Exercise prompt: Give again, word for word, each line below starting at the one that contains "(** ** More of the sync hook *)" and ending at the one that contains "store actions it".

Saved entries
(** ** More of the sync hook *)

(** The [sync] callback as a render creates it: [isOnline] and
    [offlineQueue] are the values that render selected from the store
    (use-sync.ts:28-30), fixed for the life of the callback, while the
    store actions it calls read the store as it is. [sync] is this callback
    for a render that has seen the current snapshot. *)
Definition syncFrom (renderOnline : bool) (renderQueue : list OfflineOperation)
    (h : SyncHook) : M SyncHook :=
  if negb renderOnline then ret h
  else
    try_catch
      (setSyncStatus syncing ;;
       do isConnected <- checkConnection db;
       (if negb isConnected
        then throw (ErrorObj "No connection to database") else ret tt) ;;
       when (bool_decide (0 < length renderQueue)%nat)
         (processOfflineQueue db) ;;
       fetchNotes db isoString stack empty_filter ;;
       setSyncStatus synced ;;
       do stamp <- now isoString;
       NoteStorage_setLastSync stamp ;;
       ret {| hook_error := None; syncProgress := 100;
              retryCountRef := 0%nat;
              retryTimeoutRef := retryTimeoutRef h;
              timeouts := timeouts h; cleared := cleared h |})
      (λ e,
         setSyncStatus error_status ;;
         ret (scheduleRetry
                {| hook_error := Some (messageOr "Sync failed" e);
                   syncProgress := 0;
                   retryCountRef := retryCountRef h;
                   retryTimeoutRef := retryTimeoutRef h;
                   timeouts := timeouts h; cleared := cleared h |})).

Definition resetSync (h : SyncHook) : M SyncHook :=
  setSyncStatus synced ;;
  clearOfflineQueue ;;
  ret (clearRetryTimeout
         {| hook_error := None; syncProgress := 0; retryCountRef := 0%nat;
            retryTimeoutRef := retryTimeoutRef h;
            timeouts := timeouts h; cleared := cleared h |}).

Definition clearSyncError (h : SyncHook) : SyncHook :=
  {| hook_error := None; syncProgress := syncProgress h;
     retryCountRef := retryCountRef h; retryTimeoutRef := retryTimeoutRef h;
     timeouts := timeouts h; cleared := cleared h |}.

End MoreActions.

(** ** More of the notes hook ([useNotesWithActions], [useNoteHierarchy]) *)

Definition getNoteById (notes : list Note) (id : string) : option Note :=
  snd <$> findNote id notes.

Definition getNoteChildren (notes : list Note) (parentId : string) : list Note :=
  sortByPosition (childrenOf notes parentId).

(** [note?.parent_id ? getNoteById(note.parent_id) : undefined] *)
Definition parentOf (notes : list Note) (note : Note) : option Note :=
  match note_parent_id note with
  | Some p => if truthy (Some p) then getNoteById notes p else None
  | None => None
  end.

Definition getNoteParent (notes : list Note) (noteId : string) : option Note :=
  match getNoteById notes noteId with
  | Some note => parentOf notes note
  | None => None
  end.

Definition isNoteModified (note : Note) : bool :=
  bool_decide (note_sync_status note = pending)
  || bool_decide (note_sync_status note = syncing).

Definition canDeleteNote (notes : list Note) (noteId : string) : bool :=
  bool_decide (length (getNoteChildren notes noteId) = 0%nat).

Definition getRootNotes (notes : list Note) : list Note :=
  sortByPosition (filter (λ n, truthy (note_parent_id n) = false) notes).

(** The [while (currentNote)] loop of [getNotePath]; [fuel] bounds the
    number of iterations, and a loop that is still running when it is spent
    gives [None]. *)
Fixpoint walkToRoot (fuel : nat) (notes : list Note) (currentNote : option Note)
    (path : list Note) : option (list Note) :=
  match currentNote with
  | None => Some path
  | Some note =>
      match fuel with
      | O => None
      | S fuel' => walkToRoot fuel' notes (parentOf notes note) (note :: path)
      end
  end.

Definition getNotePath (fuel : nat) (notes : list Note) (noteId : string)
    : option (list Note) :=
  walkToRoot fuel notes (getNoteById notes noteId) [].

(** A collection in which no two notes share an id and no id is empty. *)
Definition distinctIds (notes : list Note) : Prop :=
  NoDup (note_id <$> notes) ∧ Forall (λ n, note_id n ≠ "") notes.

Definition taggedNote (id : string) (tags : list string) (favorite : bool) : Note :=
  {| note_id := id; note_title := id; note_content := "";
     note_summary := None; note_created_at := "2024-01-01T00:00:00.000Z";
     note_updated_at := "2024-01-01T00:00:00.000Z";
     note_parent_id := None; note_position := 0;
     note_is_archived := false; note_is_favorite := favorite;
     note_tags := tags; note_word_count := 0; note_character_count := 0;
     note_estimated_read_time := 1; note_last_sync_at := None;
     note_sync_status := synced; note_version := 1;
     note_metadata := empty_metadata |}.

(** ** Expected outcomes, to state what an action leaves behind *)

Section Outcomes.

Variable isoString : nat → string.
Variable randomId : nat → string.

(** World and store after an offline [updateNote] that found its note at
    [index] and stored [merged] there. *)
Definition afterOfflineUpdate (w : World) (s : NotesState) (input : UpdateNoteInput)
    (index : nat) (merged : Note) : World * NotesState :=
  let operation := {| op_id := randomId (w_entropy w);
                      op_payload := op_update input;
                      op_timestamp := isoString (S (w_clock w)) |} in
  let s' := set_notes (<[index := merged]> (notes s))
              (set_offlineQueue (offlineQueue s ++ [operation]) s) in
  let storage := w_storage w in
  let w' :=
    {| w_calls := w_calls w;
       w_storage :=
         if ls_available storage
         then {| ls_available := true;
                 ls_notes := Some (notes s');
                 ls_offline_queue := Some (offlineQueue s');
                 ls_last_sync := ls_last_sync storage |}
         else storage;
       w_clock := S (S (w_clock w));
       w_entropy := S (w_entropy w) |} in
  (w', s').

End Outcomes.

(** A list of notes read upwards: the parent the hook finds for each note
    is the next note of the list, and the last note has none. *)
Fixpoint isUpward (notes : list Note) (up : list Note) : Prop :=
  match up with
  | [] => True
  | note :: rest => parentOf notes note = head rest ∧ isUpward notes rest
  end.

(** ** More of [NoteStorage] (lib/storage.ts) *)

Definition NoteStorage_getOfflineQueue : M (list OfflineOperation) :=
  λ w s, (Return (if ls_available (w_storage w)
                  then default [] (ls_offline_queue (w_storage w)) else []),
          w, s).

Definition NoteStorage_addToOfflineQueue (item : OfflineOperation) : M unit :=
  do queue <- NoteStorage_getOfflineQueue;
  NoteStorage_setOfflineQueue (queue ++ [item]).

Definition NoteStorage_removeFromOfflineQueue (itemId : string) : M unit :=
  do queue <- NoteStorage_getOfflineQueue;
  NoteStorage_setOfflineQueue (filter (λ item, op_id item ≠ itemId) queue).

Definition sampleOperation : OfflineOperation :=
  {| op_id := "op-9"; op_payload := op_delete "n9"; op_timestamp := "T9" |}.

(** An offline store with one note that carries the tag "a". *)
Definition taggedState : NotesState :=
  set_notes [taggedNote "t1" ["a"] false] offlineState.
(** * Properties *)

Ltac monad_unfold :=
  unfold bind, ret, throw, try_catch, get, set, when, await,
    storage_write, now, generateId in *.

---

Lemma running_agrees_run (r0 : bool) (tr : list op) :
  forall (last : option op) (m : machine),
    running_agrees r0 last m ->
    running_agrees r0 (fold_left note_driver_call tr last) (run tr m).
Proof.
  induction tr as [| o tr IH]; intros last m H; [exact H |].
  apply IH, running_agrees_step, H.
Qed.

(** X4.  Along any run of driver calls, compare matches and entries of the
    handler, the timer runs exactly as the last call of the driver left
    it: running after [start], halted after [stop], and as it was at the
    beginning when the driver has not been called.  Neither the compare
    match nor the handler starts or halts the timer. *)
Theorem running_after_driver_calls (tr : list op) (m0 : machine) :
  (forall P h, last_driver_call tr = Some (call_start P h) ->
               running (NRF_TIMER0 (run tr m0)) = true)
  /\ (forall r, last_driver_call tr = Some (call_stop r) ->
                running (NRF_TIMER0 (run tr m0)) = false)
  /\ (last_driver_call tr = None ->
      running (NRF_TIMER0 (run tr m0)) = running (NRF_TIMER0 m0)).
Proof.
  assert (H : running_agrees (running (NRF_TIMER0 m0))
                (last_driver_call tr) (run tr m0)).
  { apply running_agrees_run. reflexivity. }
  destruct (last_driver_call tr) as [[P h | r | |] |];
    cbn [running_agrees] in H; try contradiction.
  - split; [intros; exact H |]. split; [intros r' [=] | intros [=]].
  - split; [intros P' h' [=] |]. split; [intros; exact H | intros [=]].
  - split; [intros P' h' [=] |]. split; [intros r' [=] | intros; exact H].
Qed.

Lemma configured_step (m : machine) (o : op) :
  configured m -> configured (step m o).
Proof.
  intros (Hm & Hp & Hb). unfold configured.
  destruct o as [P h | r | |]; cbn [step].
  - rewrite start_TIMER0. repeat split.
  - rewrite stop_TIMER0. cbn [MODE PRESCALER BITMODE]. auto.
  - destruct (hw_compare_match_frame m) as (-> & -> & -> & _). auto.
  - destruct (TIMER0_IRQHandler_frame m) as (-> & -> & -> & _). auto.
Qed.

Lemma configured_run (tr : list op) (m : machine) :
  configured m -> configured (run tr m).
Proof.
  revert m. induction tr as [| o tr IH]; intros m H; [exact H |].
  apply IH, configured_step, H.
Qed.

Solution to the exercise:
(** ** More of the sync hook *)

(** The [sync] callback as a render creates it: [isOnline] and
    [offlineQueue] are the values that render selected from the store
    (use-sync.ts:28-30), fixed for the life of the callback, while the
    store actions it calls read the store as it is. [sync] is this callback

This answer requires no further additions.